Work instruction » Every line of the entries below from the one containing "well_formed p ->" to the one containing "[1 / sum_i weight_i^2], it", both ends included, must be written out exactly. No other line belongs in the answer.

Information »
☆ ☆ ☆
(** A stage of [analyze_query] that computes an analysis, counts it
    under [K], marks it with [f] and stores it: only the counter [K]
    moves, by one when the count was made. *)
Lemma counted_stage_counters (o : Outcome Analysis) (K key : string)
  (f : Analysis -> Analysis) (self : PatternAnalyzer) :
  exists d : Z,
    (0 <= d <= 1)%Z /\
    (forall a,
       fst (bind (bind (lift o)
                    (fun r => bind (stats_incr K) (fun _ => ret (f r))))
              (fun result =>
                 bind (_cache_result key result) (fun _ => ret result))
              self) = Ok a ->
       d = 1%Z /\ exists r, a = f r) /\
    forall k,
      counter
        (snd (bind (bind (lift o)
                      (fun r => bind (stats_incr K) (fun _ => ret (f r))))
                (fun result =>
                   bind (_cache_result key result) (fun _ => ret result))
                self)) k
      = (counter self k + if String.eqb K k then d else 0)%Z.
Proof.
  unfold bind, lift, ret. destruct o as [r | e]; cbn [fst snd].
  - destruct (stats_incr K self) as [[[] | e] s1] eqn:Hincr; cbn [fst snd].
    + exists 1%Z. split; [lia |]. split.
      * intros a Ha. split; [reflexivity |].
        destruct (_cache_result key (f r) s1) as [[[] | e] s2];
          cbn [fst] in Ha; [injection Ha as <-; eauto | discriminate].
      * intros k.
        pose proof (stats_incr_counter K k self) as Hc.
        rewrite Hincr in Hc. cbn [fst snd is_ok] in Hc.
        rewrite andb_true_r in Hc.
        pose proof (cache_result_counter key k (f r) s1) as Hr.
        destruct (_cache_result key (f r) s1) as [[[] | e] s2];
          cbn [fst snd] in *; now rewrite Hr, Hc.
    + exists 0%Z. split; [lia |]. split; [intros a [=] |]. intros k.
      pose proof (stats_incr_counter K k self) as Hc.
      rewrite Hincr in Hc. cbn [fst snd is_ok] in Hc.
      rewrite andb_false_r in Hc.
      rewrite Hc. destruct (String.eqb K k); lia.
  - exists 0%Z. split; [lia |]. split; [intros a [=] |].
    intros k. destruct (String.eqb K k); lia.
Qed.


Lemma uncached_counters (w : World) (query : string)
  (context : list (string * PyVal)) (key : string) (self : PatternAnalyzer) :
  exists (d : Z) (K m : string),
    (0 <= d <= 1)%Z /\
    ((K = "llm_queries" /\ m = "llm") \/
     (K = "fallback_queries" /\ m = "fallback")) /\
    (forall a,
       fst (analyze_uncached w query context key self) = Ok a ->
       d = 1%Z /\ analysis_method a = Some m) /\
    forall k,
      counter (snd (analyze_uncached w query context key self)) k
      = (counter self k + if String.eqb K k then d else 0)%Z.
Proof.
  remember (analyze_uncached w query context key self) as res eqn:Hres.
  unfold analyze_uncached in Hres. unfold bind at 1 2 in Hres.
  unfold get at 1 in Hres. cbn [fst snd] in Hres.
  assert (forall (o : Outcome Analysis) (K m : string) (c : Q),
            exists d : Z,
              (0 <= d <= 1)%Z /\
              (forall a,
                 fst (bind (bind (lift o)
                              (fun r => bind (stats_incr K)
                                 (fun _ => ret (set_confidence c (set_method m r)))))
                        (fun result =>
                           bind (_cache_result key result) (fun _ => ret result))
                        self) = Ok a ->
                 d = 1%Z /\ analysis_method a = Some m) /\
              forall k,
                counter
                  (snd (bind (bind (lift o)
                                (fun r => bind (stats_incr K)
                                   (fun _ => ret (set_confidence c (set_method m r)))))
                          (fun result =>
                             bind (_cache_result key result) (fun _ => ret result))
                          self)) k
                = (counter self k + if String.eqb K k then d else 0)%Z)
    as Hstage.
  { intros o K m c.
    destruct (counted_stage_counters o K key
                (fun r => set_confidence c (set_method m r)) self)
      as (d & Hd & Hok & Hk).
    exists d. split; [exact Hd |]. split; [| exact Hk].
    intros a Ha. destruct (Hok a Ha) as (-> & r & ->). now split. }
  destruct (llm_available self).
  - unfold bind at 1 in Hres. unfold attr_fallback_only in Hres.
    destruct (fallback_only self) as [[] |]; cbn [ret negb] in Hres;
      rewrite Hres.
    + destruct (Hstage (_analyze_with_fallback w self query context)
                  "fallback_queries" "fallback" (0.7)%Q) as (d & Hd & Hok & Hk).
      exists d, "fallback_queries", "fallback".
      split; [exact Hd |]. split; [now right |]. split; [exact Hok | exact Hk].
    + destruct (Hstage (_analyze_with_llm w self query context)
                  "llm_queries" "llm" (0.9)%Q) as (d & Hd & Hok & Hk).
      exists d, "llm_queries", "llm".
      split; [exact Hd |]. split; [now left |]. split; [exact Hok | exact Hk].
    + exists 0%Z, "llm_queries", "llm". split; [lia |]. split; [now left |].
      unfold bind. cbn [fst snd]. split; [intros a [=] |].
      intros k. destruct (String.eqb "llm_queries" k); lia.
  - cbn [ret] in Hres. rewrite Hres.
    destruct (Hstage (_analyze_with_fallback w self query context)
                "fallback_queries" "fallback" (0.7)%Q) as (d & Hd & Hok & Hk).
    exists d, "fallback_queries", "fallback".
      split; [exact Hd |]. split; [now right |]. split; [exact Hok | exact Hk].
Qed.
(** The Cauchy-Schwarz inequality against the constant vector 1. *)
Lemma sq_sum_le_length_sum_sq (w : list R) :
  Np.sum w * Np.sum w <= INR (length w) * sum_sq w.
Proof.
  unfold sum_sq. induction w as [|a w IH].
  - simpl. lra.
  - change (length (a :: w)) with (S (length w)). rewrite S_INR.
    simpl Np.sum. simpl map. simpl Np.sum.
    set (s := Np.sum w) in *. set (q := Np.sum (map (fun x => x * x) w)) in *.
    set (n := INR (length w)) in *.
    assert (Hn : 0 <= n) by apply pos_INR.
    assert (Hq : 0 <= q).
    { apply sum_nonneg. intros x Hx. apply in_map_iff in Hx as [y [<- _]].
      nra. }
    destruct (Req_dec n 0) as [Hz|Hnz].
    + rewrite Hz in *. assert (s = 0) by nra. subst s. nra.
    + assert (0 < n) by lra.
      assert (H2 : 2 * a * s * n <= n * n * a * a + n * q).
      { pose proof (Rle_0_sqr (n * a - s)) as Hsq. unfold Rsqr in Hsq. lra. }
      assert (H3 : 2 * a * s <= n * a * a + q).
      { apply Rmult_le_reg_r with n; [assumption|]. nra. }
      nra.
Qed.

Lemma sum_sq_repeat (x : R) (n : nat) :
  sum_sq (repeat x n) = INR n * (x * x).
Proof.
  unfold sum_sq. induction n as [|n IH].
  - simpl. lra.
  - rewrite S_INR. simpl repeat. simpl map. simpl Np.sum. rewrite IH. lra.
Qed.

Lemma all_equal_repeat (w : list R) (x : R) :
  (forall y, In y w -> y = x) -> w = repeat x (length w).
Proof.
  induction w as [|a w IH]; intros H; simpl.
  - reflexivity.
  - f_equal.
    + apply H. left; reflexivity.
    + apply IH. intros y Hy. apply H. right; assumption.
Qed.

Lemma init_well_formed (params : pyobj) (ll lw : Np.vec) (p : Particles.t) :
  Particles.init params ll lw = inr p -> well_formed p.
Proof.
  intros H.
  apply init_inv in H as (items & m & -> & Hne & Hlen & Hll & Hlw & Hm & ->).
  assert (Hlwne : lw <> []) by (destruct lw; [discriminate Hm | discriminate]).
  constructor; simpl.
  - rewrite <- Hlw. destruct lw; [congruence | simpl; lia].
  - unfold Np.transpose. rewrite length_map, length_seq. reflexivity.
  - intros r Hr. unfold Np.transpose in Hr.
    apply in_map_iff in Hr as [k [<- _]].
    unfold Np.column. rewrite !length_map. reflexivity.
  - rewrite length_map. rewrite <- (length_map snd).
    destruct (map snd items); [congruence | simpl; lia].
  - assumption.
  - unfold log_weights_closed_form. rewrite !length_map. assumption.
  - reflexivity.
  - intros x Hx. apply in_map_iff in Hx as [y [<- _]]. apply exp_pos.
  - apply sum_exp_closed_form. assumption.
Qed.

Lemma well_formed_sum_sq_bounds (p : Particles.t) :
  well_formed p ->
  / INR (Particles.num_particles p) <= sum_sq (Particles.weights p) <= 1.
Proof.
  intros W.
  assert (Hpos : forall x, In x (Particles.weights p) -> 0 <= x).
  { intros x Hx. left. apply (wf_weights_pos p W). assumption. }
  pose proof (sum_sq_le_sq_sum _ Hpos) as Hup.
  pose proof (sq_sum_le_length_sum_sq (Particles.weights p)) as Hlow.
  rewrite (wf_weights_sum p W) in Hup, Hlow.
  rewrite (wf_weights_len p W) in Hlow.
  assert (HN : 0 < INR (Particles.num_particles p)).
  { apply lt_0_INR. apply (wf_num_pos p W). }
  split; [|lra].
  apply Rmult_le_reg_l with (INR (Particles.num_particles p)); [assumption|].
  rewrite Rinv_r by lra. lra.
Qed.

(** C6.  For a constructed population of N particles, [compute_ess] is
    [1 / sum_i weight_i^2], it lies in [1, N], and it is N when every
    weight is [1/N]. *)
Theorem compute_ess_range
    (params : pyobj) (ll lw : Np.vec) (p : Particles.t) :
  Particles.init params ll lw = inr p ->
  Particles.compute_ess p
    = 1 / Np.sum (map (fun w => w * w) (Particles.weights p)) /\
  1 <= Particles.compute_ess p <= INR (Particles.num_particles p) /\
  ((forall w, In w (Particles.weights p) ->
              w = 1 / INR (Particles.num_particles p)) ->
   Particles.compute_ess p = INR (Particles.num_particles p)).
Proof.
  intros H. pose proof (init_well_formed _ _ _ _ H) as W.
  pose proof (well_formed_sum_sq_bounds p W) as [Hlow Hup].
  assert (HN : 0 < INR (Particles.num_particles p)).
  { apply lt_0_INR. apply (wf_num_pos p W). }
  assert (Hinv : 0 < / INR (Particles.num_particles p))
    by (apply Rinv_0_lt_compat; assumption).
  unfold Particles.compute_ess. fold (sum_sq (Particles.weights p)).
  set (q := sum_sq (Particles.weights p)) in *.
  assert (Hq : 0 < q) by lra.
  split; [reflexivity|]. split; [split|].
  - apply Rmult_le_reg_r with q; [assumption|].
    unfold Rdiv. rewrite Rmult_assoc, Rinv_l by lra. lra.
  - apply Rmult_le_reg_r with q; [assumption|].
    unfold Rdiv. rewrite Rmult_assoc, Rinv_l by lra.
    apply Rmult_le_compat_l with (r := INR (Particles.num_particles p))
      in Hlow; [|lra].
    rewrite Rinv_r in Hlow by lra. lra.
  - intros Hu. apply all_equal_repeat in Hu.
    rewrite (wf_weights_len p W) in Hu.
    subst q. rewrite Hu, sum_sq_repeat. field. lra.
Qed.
☆ ☆ ☆
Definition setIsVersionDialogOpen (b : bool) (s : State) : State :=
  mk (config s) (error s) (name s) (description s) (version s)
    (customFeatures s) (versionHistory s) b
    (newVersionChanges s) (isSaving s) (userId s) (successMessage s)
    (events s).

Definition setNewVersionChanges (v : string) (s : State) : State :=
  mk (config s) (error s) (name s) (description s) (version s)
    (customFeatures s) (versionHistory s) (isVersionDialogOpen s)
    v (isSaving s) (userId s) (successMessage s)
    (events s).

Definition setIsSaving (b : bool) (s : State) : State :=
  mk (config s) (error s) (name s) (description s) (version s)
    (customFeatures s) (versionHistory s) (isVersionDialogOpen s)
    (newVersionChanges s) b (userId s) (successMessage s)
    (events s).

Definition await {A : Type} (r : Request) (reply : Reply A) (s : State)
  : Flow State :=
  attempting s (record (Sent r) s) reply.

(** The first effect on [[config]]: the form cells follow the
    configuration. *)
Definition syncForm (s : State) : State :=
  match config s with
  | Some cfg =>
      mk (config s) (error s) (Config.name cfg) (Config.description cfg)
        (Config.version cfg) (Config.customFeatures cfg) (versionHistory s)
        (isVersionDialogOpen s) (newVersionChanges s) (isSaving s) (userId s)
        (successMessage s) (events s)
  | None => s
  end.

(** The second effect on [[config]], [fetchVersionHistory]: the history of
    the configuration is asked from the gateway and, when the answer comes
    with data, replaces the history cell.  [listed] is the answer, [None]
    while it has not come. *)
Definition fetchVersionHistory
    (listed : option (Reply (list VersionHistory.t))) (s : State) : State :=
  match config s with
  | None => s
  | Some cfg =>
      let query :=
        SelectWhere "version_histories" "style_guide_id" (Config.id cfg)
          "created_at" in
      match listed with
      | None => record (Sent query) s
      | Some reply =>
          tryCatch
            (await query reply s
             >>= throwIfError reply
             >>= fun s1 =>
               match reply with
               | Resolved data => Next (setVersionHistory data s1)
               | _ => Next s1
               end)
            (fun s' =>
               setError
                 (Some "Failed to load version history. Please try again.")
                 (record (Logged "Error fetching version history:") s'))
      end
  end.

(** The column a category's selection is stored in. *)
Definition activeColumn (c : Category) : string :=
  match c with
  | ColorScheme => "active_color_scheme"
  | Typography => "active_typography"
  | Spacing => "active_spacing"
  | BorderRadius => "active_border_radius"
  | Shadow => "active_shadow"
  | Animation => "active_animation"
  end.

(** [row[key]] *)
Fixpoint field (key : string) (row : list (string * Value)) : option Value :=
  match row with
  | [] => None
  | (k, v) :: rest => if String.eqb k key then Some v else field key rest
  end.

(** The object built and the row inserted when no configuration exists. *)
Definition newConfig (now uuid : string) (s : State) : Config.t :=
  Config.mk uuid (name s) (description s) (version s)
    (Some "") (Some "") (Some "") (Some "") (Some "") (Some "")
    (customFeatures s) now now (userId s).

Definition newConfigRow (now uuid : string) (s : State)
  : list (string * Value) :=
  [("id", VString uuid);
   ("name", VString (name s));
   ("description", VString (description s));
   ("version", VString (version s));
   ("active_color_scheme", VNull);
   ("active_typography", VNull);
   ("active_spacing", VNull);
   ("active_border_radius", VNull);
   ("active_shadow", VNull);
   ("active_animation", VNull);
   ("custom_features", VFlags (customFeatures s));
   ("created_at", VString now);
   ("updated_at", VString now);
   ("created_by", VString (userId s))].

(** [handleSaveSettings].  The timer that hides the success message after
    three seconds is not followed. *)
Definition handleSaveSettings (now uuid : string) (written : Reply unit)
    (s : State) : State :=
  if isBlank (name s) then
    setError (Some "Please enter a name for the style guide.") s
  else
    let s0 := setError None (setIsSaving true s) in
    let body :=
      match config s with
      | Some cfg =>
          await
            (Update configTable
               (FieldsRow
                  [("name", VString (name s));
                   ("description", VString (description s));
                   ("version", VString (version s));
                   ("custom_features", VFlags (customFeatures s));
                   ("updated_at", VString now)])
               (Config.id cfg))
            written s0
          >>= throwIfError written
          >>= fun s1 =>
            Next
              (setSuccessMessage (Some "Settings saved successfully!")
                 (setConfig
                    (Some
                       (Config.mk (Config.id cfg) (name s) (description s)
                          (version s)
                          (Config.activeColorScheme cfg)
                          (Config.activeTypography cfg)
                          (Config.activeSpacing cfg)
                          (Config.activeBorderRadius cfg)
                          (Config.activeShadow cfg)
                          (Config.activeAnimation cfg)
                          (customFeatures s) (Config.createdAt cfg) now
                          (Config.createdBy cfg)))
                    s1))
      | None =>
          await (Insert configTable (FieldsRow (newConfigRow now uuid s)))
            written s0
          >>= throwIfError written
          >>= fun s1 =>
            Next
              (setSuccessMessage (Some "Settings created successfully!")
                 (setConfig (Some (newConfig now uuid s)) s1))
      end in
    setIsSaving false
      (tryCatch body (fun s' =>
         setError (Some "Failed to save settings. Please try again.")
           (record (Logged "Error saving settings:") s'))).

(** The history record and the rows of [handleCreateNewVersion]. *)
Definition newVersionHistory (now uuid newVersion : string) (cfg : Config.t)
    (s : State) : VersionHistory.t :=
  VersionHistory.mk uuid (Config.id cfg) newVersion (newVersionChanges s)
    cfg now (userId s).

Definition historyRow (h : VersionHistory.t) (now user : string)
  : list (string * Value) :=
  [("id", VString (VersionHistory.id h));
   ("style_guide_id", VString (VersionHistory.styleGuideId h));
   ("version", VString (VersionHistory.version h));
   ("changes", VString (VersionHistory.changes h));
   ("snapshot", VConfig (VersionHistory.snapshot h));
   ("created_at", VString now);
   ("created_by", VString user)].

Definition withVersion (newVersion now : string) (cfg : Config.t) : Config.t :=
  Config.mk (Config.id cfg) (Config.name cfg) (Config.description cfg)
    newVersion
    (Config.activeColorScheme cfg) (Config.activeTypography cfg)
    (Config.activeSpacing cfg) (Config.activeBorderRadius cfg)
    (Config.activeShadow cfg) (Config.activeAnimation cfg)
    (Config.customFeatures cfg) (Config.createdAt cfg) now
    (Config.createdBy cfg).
☆ ☆ ☆
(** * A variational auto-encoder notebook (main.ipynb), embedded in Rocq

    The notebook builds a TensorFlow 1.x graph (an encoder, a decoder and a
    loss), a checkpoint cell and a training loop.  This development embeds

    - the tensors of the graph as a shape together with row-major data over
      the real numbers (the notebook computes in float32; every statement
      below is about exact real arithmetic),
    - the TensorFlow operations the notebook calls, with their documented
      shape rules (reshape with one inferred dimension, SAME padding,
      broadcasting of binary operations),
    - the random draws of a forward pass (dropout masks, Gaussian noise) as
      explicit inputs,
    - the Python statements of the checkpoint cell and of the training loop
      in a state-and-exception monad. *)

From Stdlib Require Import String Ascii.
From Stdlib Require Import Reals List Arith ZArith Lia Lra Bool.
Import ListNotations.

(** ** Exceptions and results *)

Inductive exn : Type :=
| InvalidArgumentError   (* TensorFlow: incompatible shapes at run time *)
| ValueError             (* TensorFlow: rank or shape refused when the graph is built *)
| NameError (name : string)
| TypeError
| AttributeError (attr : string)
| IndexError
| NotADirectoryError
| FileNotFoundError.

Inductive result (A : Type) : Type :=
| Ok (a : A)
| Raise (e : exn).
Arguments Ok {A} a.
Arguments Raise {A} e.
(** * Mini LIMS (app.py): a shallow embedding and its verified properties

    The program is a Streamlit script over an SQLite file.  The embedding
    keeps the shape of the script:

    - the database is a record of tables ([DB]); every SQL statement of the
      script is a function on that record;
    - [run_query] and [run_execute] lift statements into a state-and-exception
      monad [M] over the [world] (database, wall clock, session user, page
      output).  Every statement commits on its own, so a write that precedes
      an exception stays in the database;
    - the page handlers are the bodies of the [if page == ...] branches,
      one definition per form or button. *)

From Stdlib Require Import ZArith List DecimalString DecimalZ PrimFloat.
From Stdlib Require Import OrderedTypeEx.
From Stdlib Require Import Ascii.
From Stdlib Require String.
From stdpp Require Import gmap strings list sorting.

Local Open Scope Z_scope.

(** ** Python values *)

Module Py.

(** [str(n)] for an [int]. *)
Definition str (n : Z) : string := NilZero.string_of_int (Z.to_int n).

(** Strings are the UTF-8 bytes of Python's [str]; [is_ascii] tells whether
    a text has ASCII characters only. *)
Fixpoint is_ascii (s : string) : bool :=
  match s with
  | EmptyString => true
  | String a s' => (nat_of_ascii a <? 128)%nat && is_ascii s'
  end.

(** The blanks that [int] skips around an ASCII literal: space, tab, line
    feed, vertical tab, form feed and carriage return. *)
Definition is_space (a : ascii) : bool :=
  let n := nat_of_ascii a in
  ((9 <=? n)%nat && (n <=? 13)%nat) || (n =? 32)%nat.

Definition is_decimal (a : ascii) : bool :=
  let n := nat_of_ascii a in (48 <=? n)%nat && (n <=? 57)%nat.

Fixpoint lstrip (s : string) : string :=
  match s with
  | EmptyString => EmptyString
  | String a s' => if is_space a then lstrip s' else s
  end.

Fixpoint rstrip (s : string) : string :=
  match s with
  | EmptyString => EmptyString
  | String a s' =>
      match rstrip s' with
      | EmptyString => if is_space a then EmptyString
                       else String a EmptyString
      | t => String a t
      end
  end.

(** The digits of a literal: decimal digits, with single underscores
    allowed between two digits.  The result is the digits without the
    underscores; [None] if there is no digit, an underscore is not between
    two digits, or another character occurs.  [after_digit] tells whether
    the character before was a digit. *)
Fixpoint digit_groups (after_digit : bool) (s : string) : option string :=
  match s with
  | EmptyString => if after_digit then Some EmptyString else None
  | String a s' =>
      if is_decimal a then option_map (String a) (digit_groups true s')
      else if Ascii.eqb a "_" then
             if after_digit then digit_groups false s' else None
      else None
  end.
☆ ☆ ☆
Answer to the problem »
  well_formed p ->
  / INR (Particles.num_particles p) <= sum_sq (Particles.weights p) <= 1.
Proof.
  intros W.
  assert (Hpos : forall x, In x (Particles.weights p) -> 0 <= x).
  { intros x Hx. left. apply (wf_weights_pos p W). assumption. }
  pose proof (sum_sq_le_sq_sum _ Hpos) as Hup.
  pose proof (sq_sum_le_length_sum_sq (Particles.weights p)) as Hlow.
  rewrite (wf_weights_sum p W) in Hup, Hlow.
  rewrite (wf_weights_len p W) in Hlow.
  assert (HN : 0 < INR (Particles.num_particles p)).
  { apply lt_0_INR. apply (wf_num_pos p W). }
  split; [|lra].
  apply Rmult_le_reg_l with (INR (Particles.num_particles p)); [assumption|].
  rewrite Rinv_r by lra. lra.
Qed.

(** C6.  For a constructed population of N particles, [compute_ess] is
    [1 / sum_i weight_i^2], it lies in [1, N], and it is N when every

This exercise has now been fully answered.